It is worth noting here that in the second printing of “The Visionary” (SLM July 1835) the “Demon” of Romance becomes “Genius,” and that the second version of “MS. Found” also alters “[the phantom ship] rose up, like a demon of the deep” to just plain “rose.” Evidently, Poe does not consider casually his concept of demonism, but seems to reserve the terminology for representing evil and fearful, not comic, phenomena. Noteworthy, too, is the refashioned final glimpse by the Demon of his man. The MS. runs: “and I saw him no more,” but in 1837 this becomes “and I beheld him no more,” which, finally, stands: “so that I beheld him no more.” The trite conjunction departs as a more Biblical verb replaces the equally humdrum “saw.” The impossible stylistics that some readers attribute to “Silence” do not, it appears, represent merely the jeu d’esprit of a parodist, out for the hides of Bulwer, De Quincey, & Co. A similar achievement of precision occurs in the closing lines. The lynx of the MS. “came out from his lair, and lying down at the feet of the Demon looked at him steadily in the face.” In print that same Lynx “came out therefrom, and lay down at the feet of the Demon, and looked at him steadily in the face.” The consistency in tense improves, and, more important, the rhetorical shift creates an echo, by the narrator, of the Demon’s phraseology. So, the Demon’s impact is powerful; he tells a story, and his listener in consequence “speaks,” or perhaps more strictly within the Folio-Club environs, reads in imitative language. The mood, however, suggests no comedy, no parody.

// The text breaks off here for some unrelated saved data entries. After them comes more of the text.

Lemma errorList_nil_iff ch :
  errorList ch = [] ↔ Forall (λ r, Err r = None) ch.
Proof.
  split; [|apply errorList_empty].
  intros Hnil. apply Forall_forall. intros r Hin.
  destruct (Err r) as [e|] eqn:He; [|done].
  pose proof (errorList_nonempty ch r Hin ltac:(by eexists)) as Hlen.
  rewrite Hnil in Hlen. simpl in Hlen. lia.
Qed.

Lemma errorTable_empty_iff ch :
  NoDup (Name <$> ch) → errorTable ch = ∅ ↔ Forall (λ r, Err r = None) ch.
Proof.
  intros Hnd. split; [|apply errorTable_empty].
  intros Hempty. apply Forall_forall. intros r Hin.
  destruct (Err r) as [e|] eqn:He; [|done].
  pose proof (errorTable_lookup ch r e Hnd Hin He) as Hlook.
  rewrite Hempty, lookup_empty in Hlook. done.
Qed.

(** What the fan-in leaves of a channel with one result per name: every
    name is among the results or in the error map, never both, and the
    error is nil exactly when the map is empty. *)
Lemma drain_accounting failure ch :
  NoDup (Name <$> ch) →
  ∃ results errs err,
    drain failure ch = (Some results, Some errs, err) ∧
    (QueryName <$> results) ++ (map_to_list errs).*1 ≡ₚ Name <$> ch ∧
    (err = None ↔ errs = ∅) ∧
    (err = None ↔ length results = length ch).
Proof.
  intros Hnd. rewrite drain_unfold. eexists _, _, _. split; [done|].
  split; [|split].
  - rewrite <- list_fmap_compose, (errorTable_keys ch Hnd), <- fmap_app.
    by rewrite filter_split_perm.
  - rewrite (errorTable_empty_iff ch Hnd), <- errorList_nil_iff.
    by destruct (errorList ch).
  - rewrite length_fmap.
    assert (Hlen : length (List.filter succeeded ch) +
                   length (List.filter (λ r, negb (succeeded r)) ch) = length ch).
    { rewrite <- length_app. by rewrite filter_split_perm. }
    assert (Hfail : length (errorList ch) =
                    length (List.filter (λ r, negb (succeeded r)) ch)).
    { clear. unfold errorList, succeeded.
      induction ch as [|r ch IH]; simpl; [done|].
      change (list_omap _ _ Err ch) with (omap Err ch).
      destruct (Err r); simpl; by rewrite IH. }
    case_decide; split; (done || lia).
Qed.

(** X16.  The ClickHouse executor accounts for every enabled sub-query
    exactly once: when all units return, each enabled sub-query has either a
    result or an entry in the error map, a disabled one has neither, and
    the error returned is nil exactly when the map is empty, that is when
    there are as many results as enabled sub-queries. *)
Theorem runClickHouseQueries_accounting env q params cq ch :
  CompositeQuery_ params = Some cq →
  fanOutClickHouse env q cq = Ret ch →
  ∃ results errs err,
    runClickHouseQueries env q params = Ret (Some results, Some errs, err) ∧
    (QueryName <$> results) ++ (map_to_list errs).*1 ≡ₚ
      (enabledClickHouseQueries cq).*1 ∧
    (err = None ↔ errs = ∅) ∧
    (err = None ↔ length results = length (enabledClickHouseQueries cq)) ∧
    (∀ name chq,
       ClickHouseQueries cq !! name = Some chq →
       ClickHouseQuery_Disabled chq = true →
       (name ∉ QueryName <$> results) ∧ errs !! name = None).
Proof.
  intros Hcq Hch.
  pose proof (arrange_perm (scheduler env) _ (enabledClickHouseQueries cq)) as Hperm.
  assert (Hnames : Name <$> ch ≡ₚ (enabledClickHouseQueries cq).*1).
  { rewrite <- Hperm.
    rewrite (fanOut_names (clickHouseUnit q) _ _
               (λ n a r H, proj1 (clickHouseUnit_inv q n a r H)) Hch). done. }
  assert (Hnd : NoDup (Name <$> ch)).
  { rewrite Hnames. apply enabledClickHouse_NoDup. }
  destruct (drain_accounting ErrInClickHouseQueries ch Hnd)
    as (results & errs & err & Hdrain & Hall & Herr & Hlen).
  exists results, errs, err. split.
  { unfold runClickHouseQueries. rewrite Hcq, Hch. simpl. by rewrite Hdrain. }
  split; [by rewrite Hall|]. split; [done|]. split.
  { rewrite Hlen, <- (length_fmap Name ch), Hnames. by rewrite length_fmap. }
  intros name chq Hlook Hdis.
  assert (Hout : name ∉ (enabledClickHouseQueries cq).*1).
  { intros ([n c] & -> & Hin)%list_elem_of_fmap.
    apply enabledClickHouse_elem in Hin as [Hl Hen]. simpl in *. congruence. }
  rewrite <- Hnames, <- Hall in Hout.
  rewrite elem_of_app in Hout. split; [tauto|].
  apply eq_None_not_Some. intros [e He]. apply Hout. right.
  apply (list_elem_of_fmap_2 fst _ (name, e)). by apply elem_of_map_to_list.
Qed.

(** X17.  The PromQL executor accounts for every enabled sub-query
    exactly once, in the same way. *)
Theorem runPromQueries_accounting env q params cq ch :
  CompositeQuery_ params = Some cq →
  fanOutProm env q params cq = Ret ch →
  ∃ results errs err,
    runPromQueries env q params = Ret (Some results, Some errs, err) ∧
    (QueryName <$> results) ++ (map_to_list errs).*1 ≡ₚ
      (enabledPromQueries cq).*1 ∧
    (err = None ↔ errs = ∅) ∧
    (err = None ↔ length results = length (enabledPromQueries cq)) ∧
    (∀ name promQuery,
       PromQueries cq !! name = Some promQuery →
       PromQuery_Disabled promQuery = true →
       (name ∉ QueryName <$> results) ∧ errs !! name = None).
Proof.
  intros Hcq Hch.
  pose proof (arrange_perm (scheduler env) _ (enabledPromQueries cq)) as Hperm.
  assert (Hnames : Name <$> ch ≡ₚ (enabledPromQueries cq).*1).
  { rewrite <- Hperm.
    rewrite (fanOut_names (promUnit env q params
               (GenerateKeys (keyGenerator q) params)) _ _
               (promUnit_name env q params _) Hch). done. }
  assert (Hnd : NoDup (Name <$> ch)).
  { rewrite Hnames. apply enabledProm_NoDup. }
  destruct (drain_accounting ErrInPromQueries ch Hnd)
    as (results & errs & err & Hdrain & Hall & Herr & Hlen).
  exists results, errs, err. split.
  { unfold runPromQueries. rewrite Hcq, Hch. simpl. by rewrite Hdrain. }
  split; [by rewrite Hall|]. split; [done|]. split.
  { rewrite Hlen, <- (length_fmap Name ch), Hnames. by rewrite length_fmap. }
  intros name promQuery Hlook Hdis.
  assert (Hout : name ∉ (enabledPromQueries cq).*1).
  { intros ([n c] & -> & Hin)%list_elem_of_fmap.
    apply enabledProm_elem in Hin as [Hl Hen]. simpl in *. congruence. }
  rewrite <- Hnames, <- Hall in Hout.
  rewrite elem_of_app in Hout. split; [tauto|].
  apply eq_None_not_Some. intros [e He]. apply Hout. right.
  apply (list_elem_of_fmap_2 fst _ (name, e)). by apply elem_of_map_to_list.
Qed.

Lemma runClickHouseQueries_accounting_witness :
  ∃ results errs err,
    runClickHouseQueries (sampleEnv arrivalReversed) (sampleQuerier (∅, None))
      (sampleClickHouseRequest sampleThreeQueries PanelTypeGraph) =
      Ret (Some results, Some errs, err) ∧
    (QueryName <$> results) ++ (map_to_list errs).*1 ≡ₚ
      (enabledClickHouseQueries
         (mkCompositeQuery ∅ sampleThreeQueries ∅ PanelTypeGraph
            QueryTypeClickHouseSQL)).*1.
Proof.
  edestruct (runClickHouseQueries_accounting (sampleEnv arrivalReversed)
               (sampleQuerier (∅, None))
               (sampleClickHouseRequest sampleThreeQueries PanelTypeGraph)
               (mkCompositeQuery ∅ sampleThreeQueries ∅ PanelTypeGraph
                  QueryTypeClickHouseSQL))
    as (results & errs & err & Hret & Hall & _).
  - reflexivity.
  - by vm_compute.
  - exists results, errs, err. split; [exact Hret | exact Hall].
Defined.

Lemma runPromQueries_accounting_witness :
  ∃ results errs err,
    runPromQueries (sampleEnv arrivalInOrder) (sampleQuerier (∅, None))
      (mkParams 100 200 60
         (Some (mkCompositeQuery ∅ ∅
                  (<["A" := mkPromQuery "up" false]>
                     {["B" := mkPromQuery "down" true]})
                  PanelTypeGraph QueryTypePromQL)) false) =
      Ret (Some results, Some errs, err) ∧
    (err = None ↔ length results = 1%nat).
Proof.
  edestruct (runPromQueries_accounting (sampleEnv arrivalInOrder)
               (sampleQuerier (∅, None))
               (mkParams 100 200 60
                  (Some (mkCompositeQuery ∅ ∅
                           (<["A" := mkPromQuery "up" false]>
                              {["B" := mkPromQuery "down" true]})
                           PanelTypeGraph QueryTypePromQL)) false))
    as (results & errs & err & Hret & _ & _ & Hlen & _).
  - reflexivity.
  - by vm_compute.
  - exists results, errs, err. split; [exact Hret | exact Hlen].
Defined.

Lemma final_error_None cq results err :
  (if decide (PanelType_ cq = PanelTypeValue)
   then valuePanelCheck cq results err else err) = None →
  err = None.
Proof.
  destruct err as [e|]; [|done]. intros Hnone.
  destruct (decide (PanelType_ cq = PanelTypeValue)); [|done].
  destruct (valuePanelCheck_keeps_failure cq results (Some e)) as [e' He'];
    [by eexists|]. congruence.
Qed.

Lemma valuePanelCheck_perm cq results results' err :
  results ≡ₚ results' →
  valuePanelCheck cq (Some results) err = valuePanelCheck cq (Some results') err.
Proof.
  intros Hperm. unfold valuePanelCheck, len. simpl.
  rewrite <- (Permutation_length Hperm).
  destruct (decide (1 < length results ∧ 1 < EnabledQueries cq)); [done|].
  destruct results as [|r [|r' rest]].
  - by apply Permutation_nil_l in Hperm as <-.
  - by apply Permutation_singleton_l in Hperm as <-.
  - pose proof (Permutation_length Hperm) as Hlen. simpl in Hlen.
    destruct results' as [|? [|? ?]]; simpl in Hlen; (done || lia).
Qed.

Lemma QueryRange_clickhouse env q params keys cq ch :
  CompositeQuery_ params = Some cq →
  QueryType_ cq = QueryTypeClickHouseSQL →
  fanOutClickHouse env q cq = Ret ch →
  QueryRange env q params keys =
    Ret (Some (seriesResult <$> List.filter succeeded ch), Some (errorTable ch),
         if decide (PanelType_ cq = PanelTypeValue)
         then valuePanelCheck cq
                (Some (seriesResult <$> List.filter succeeded ch))
                (if decide (0 < length (errorList ch))
                 then Some ErrInClickHouseQueries else None)
         else (if decide (0 < length (errorList ch))
               then Some ErrInClickHouseQueries else None)).
Proof.
  intros Hcq Hty Hch. apply QueryRange_unfold; [done|].
  unfold dispatch. rewrite Hty. unfold runClickHouseQueries.
  rewrite Hcq, Hch. simpl. by rewrite drain_unfold.
Qed.

(** X18.  On the ClickHouseSQL path what QueryRange returns does not
    depend on the order in which the units finish: under any other
    scheduling (and any other environment) the call returns the same error
    map and the same error, and the same results in some order. *)
Theorem QueryRange_clickhouse_any_order env env' q params keys cq results errs err :
  CompositeQuery_ params = Some cq →
  QueryType_ cq = QueryTypeClickHouseSQL →
  QueryRange env q params keys = Ret (Some results, errs, err) →
  ∃ results',
    QueryRange env' q params keys = Ret (Some results', errs, err) ∧
    results ≡ₚ results'.
Proof.
  intros Hcq Hty Hret.
  destruct (fanOutClickHouse env q cq) as [ch|msg] eqn:Hch.
  2: { unfold QueryRange, dispatch, runClickHouseQueries in Hret.
       rewrite Hcq, Hty, Hch in Hret. done. }
  rewrite (QueryRange_clickhouse _ _ _ _ _ _ Hcq Hty Hch) in Hret.
  pose proof (arrange_perm (scheduler env) _ (enabledClickHouseQueries cq)) as Hp.
  pose proof (arrange_perm (scheduler env') _ (enabledClickHouseQueries cq)) as Hp'.
  destruct (omapM_perm (λ kv, clickHouseUnit q kv.1 kv.2)
              (arrange (scheduler env) _ (enabledClickHouseQueries cq))
              (arrange (scheduler env') _ (enabledClickHouseQueries cq)) ch)
    as (ch' & Hch' & Hperm); [by rewrite Hp, Hp'|exact Hch|].
  assert (Hnd : NoDup (Name <$> ch)).
  { rewrite (fanOut_names (clickHouseUnit q) _ _
               (λ n a r H, proj1 (clickHouseUnit_inv q n a r H)) Hch).
    rewrite Hp. apply enabledClickHouse_NoDup. }
  assert (Hres : seriesResult <$> List.filter succeeded ch ≡ₚ
                 seriesResult <$> List.filter succeeded ch').
  { by rewrite (filter_bool_perm succeeded ch ch' Hperm). }
  assert (Hlen : length (errorList ch') = length (errorList ch)).
  { unfold errorList. by rewrite Hperm. }
  exists (seriesResult <$> List.filter succeeded ch').
  rewrite (QueryRange_clickhouse env' _ _ _ _ _ Hcq Hty Hch').
  rewrite <- (errorTable_perm ch ch' Hnd Hperm), Hlen.
  rewrite <- (valuePanelCheck_perm cq _ _ _ Hres).
  injection Hret as <- <- <-. by split.
Qed.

Another reshuffling in the text supports my contention. The conclusion to the sixth paragraph in 1837 reads: “And the moon shone upon his face, and upon the features of his face, and oh! they were more beautiful than the airy dreams which hovered about the souls of the daughters of Delos!” Such splendid beauty is inconsistent with the man’s state as he flounders amongst the dreary regions outlined by the Demon; hence, the portrait becomes “and, in the few furrows upon his cheek I read the fables of sorrow, and weariness, and disgust with mankind, and a longing after solitude.”(8) [page 66:]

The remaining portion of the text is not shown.